When teaching JavaScript, I saw that students can get confused when templates are introduced after string literals. If we start with them, they are quite close to how strings work in other languages with string interpolation like Ruby, Python, or Kotlin.
Later, I discovered that I can use template literals almost everywhere where I'd otherwise would use a string literal. Based on my experimentation and reading of the spec, there are only two situations where this substitution is not possible:
Case 1: Import / Export clause
import defaultExport from `module-name`;
import { `string name` as alias } from `module-name`;
export * from `module-name`;
export { variable1 as `string name` };
// SyntaxError: Unexpected token
There is currently no workaround for this.
Suggestion: add NoSubstitutionTemplate to allowed values of ModuleSpecifier and ModuleExportName
Case 2: Object literal key
const obj = {
foo: 1,
`bar baz`: 2,
// SyntaxError: Unexpected template string
};
The workaround in this situation is probably something like this:
const obj = {
[`bar baz`]: 2,
};
The benefit of the workaround is that it naturally supports interpolation.
Suggestion: Add NoSubstitutionTemplate
to allowed values of LiteralPropertyName
Possibly, object literal could support any template literal as a key to serve as a shorthand for the computed property name.
Notes
It seems that this change would be straightforward and would not intervene with existing functionality.

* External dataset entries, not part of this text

(** The first grant claimed, the second one claimed before by someone
    else: the loop stops at the second and the first stays claimed. *)
Lemma claimGrants_no_compensation_witness :
  exists w2 : World nat,
    claimGrants "wallet-1"
      ([mkGrant BAT "g-1" (New 150 18) "promo-1"]
       ++ mkGrant BAT "g-2" (New 150 18) "promo-2" :: [])
      (mkWorld 0%nat {["promotion:promo-2:grants" := {["g-2"]}]} [])
    = (Err (AlreadyRedeemed "g-2"), w2) /\
    "g-1" ∈ setOf (claims w2) "promotion:promo-1:grants".
Proof.
  destruct (claimGrants_no_compensation (E := nat)
              (H := scenarioExternals false (New 0 0) (New 0 0) "")
              "wallet-1" [mkGrant BAT "g-1" (New 150 18) "promo-1"] []
              (mkGrant BAT "g-2" (New 150 18) "promo-2")
              (mkWorld 0%nat {["promotion:promo-2:grants" := {["g-2"]}]} [])
              (mkWorld 0%nat
                 (claimOne "wallet-1" (mkGrant BAT "g-1" (New 150 18) "promo-1")
                    {["promotion:promo-2:grants" := {["g-2"]}]}) []))
    as (Hcommitted & Hgrant & _).
  - vm_compute. reflexivity.
  - destruct Hgrant as (w2 & Hrun & Hc).
    + constructor.
    + vm_compute. reflexivity.
    + exists w2. split; [exact Hrun|]. rewrite Hc.
      apply (Hcommitted (mkGrant BAT "g-1" (New 150 18) "promo-1")). left.
Defined.

Section SamePromotion.
Context {E : Type} `{Externals E} `{SortImpl}.

Lemma not_NoDup_split {A B : Type} `{EqDecision B} (f : A -> B)
    (l : list A) :
  ~ NoDup (f <$> l) ->
  exists l1 x l2 y l3, l = l1 ++ x :: l2 ++ y :: l3 /\ f x = f y.
Proof.
  induction l as [|a l IH]; intros Hnd.
  - exfalso. apply Hnd. constructor.
  - rewrite fmap_cons in Hnd.
    destruct (decide (f a ∈ f <$> l)) as [Hin|Hnin].
    + apply list_elem_of_fmap in Hin as (y & Hfy & Hy).
      apply list_elem_of_split in Hy as (l2 & l3 & ->).
      exists [], a, l2, y, l3. split; [reflexivity|exact Hfy].
    + destruct IH as (l1 & x & l2 & y & l3 & -> & Hxy).
      * intros Hl. apply Hnd. constructor; assumption.
      * exists (a :: l1), x, l2, y, l3. split; [reflexivity|exact Hxy].
Qed.

Lemma selectGrants_Ok_sorted (needed : Decimal) (gs sorted : list Grant)
    (total : Decimal) :
  selectGrants needed gs = Ok (sorted, total) -> sorted = sortGrants gs.
Proof.
  unfold selectGrants.
  destruct (sumGrants needed (sortGrants gs) (New 0 1)); [|discriminate].
  intros [= <- _]. reflexivity.
Qed.

(** A request whose grants include two of one promotion cannot pass
    [Verify]; and the loop on its own, with no transport failure, every
    grant unclaimed and distinct, and the wallet new to every promotion
    involved, stops with [AlreadyRedeemedByWallet] at the first grant whose
    promotion occurred before, the claims of the grants before it and that
    grant's own claim staying in the store. *)
Lemma Verify_same_promotion_fails :
  (forall gl req (w : World E) gs,
     decodeGrants gl (Grants req) [] = Ok gs ->
     ~ NoDup (PromotionId <$> gs) ->
     exists e, fst (Verify gl req w) = Err e) /\
  (forall (p : string) (pre post : list Grant) (g : Grant) (w : World E),
     quiet (4 * S (length pre)) w ->
     NoDup (PromotionId <$> pre) ->
     PromotionId g ∈ PromotionId <$> pre ->
     (forall h, h ∈ pre ++ [g] ->
        GrantId h ∉ setOf (claims w) (grantsKey h)) ->
     (forall h, h ∈ pre ->
        PromotionId h = PromotionId g -> GrantId h <> GrantId g) ->
     (forall h, h ∈ pre -> p ∉ setOf (claims w) (walletsKey h)) ->
     exists w',
       claimGrants p (pre ++ g :: post) w
         = (Err (AlreadyRedeemedByWallet p), w') /\
       (forall h, h ∈ pre ++ [g] ->
          GrantId h ∈ setOf (claims w') (grantsKey h)) /\
       (forall h, h ∈ pre -> p ∈ setOf (claims w') (walletsKey h))).
Proof.
  split.
  - intros gl req w gs Hdec Hdup.
    destruct (Verify gl req w) as [r w'] eqn:Hrun. cbn [fst].
    apply Verify_inv in Hrun
      as [(He & _)|(gs0 & bal & tx & sorted & total & wmid & rc & Hdec0 & _
                    & _ & _ & _ & Hsel & _ & _ & Hclaim & ->)];
      [exact He|].
    rewrite Hdec in Hdec0. injection Hdec0 as <-.
    apply selectGrants_Ok_sorted in Hsel. subst sorted.
    assert (Hdup' : ~ NoDup (PromotionId <$> sortGrants gs)).
    { intros Hnd. apply Hdup.
      eapply NoDup_Permutation_proper; [|exact Hnd].
      apply fmap_Permutation. symmetry. apply sortGrants_perm. }
    apply not_NoDup_split in Hdup'
      as (l1 & x & l2 & y & l3 & Hsplit & Hxy).
    rewrite Hsplit in Hclaim.
    apply (claimGrants_same_promotion _ _ _ _ _ _ _ _ _ Hxy) in Hclaim
      as [e ->].
    eauto.
  - intros p pre post g w Hq Hnd Hpromo Hfresh Hdistinct Hwallet.
    destruct (claimGrants_fresh p pre w) as (w1 & Hpre & Hf1).
    + eapply quiet_le; [|exact Hq]. lia.
    + exact Hnd.
    + intros h Hh. apply Hfresh, elem_of_app. left. exact Hh.
    + exact Hwallet.
    + pose proof (claimGrants_Ok_committed _ _ _ _ _ Hpre) as Hcommitted.
      destruct (claimGrants_wallet_present p g post w1) as (w' & Hg & Hc).
      * apply (quiet_drop (4 * length pre) 4 w); [|exact Hf1].
        replace (4 * length pre + 4) with (4 * S (length pre)) by lia.
        exact Hq.
      * intros Hin.
        destruct (claimGrants_adds_only _ _ _ _ _ _ _ Hpre Hin)
          as [Hold|(h & Hh & [[Hk Hid]|[Hk _]])].
        -- apply (Hfresh g); [|exact Hold].
           apply elem_of_app. right. left.
        -- apply grantsKey_inj in Hk.
           apply (Hdistinct h Hh); [symmetry; exact Hk|symmetry; exact Hid].
        -- exact (grantsKey_ne_walletsKey _ _ Hk).
      * apply list_elem_of_fmap in Hpromo as (h & Hk & Hh).
        destruct (Hcommitted h Hh) as [_ Hw].
        unfold walletsKey in *. rewrite Hk. exact Hw.
      * exists w'. split; [rewrite claimGrants_app, Hpre; exact Hg|].
        rewrite Hc. split.
        -- intros h Hh. apply elem_of_addTo.
           apply elem_of_app in Hh as [Hh|Hh].
           ++ right. apply (Hcommitted h Hh).
           ++ apply list_elem_of_singleton in Hh. subst h. left. done.
        -- intros h Hh. apply claimsIncluded_addTo.
           apply (Hcommitted h Hh).
Qed.

End SamePromotion.

(** Two grants of 150 BAT of one promotion against a transfer of 300 BAT
    from an empty wallet. *)
Lemma Verify_same_promotion_fails_witness :
  (exists e,
     fst (Verify (H := scenarioExternals false (New 0 0) (New 300 18)
                         "settlement")
            (scenarioGlobals None)
            (scenarioRequest ["grant-150a"; "grant-150b"]) freshWorld)
     = Err e) /\
  (exists w' : World nat,
     claimGrants "wallet-1"
       ([mkGrant BAT "g-150a" (New 150 18) "promo-2"]
        ++ mkGrant BAT "g-150b" (New 150 18) "promo-2" :: []) freshWorld
     = (Err (AlreadyRedeemedByWallet "wallet-1"), w') /\
     "g-150a" ∈ setOf (claims w') "promotion:promo-2:grants" /\
     "g-150b" ∈ setOf (claims w') "promotion:promo-2:grants" /\
     "wallet-1" ∈ setOf (claims w') "promotion:promo-2:wallets").
Proof.
  pose proof (Verify_same_promotion_fails (E := nat)
                (H := scenarioExternals false (New 0 0) (New 300 18)
                        "settlement")) as [Hverify Hloop].
  split.
  - apply (Hverify _ _ _ [mkGrant BAT "g-150a" (New 150 18) "promo-2";
                          mkGrant BAT "g-150b" (New 150 18) "promo-2"]).
    + vm_compute. reflexivity.
    + intros Hnd. apply NoDup_cons in Hnd as [Hnin _].
      apply Hnin. left.
  - destruct (Hloop "wallet-1"
                [mkGrant BAT "g-150a" (New 150 18) "promo-2"] []
                (mkGrant BAT "g-150b" (New 150 18) "promo-2") freshWorld)
      as (w' & Hrun & Hgrants & Hwallet).
    + constructor.
    + repeat constructor. intros Hin. inversion Hin.
    + left.
    + intros h Hh. vm_compute. intros Hin. discriminate Hin.
    + intros h Hh _.
      apply list_elem_of_singleton in Hh. subst h. discriminate.
    + intros h Hh. vm_compute. intros Hin. discriminate Hin.
    + exists w'. split; [exact Hrun|]. split; [|split].
      * apply (Hgrants (mkGrant BAT "g-150a" (New 150 18) "promo-2")).
        left.
      * apply (Hgrants (mkGrant BAT "g-150b" (New 150 18) "promo-2")).
        right. left.
      * apply (Hwallet (mkGrant BAT "g-150a" (New 150 18) "promo-2")).
        left.
Defined.

(** ** The policy checks *)

(** Run [Verify] up to its policy checks, given what decoding and the three
    provider calls before them return. *)
Ltac run_to_checks Hdec Hwallet Hbal Htx :=
  unfold Verify, bind, liftR, call, callRaw, fail, ret;
  rewrite Hdec, Hwallet; cbn [surface ext claims faults];
  rewrite Hbal; cbn [surface ext claims faults];
  rewrite Htx; cbn [surface ext claims faults].

Section PolicyChecks.
Context {E : Type} `{Externals E} `{SortImpl}.
Local Open Scope Q_scope.

Lemma selectGrants_errors (needed : Decimal) (gs : list Grant) (e : Error) :
  selectGrants needed gs = Err e -> e = ExcessGrants \/ e = UnsupportedAsset.
Proof.
  unfold selectGrants.
  destruct (sumGrants needed (sortGrants gs) (New 0 1)) as [t|e'] eqn:Hsum;
    [discriminate|].
  intros [= <-]. exact (sumGrants_errors _ _ _ _ Hsum).
Qed.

It's clear to me why import and export clauses would break if we allowed substitution in the module names, that is why I suggest to use NoSubstitutionTemplate
. This would be its first independent use.
I'm not sure what would be the performance impact of checking that the template has no substitutions. This would also probably need a special error type.
I understand that this stylistic choice would not be generally adopted, I still think that it is a legitimate one.
What are your thoughts? Is this worth pursuing? Is there some pitfall I missed?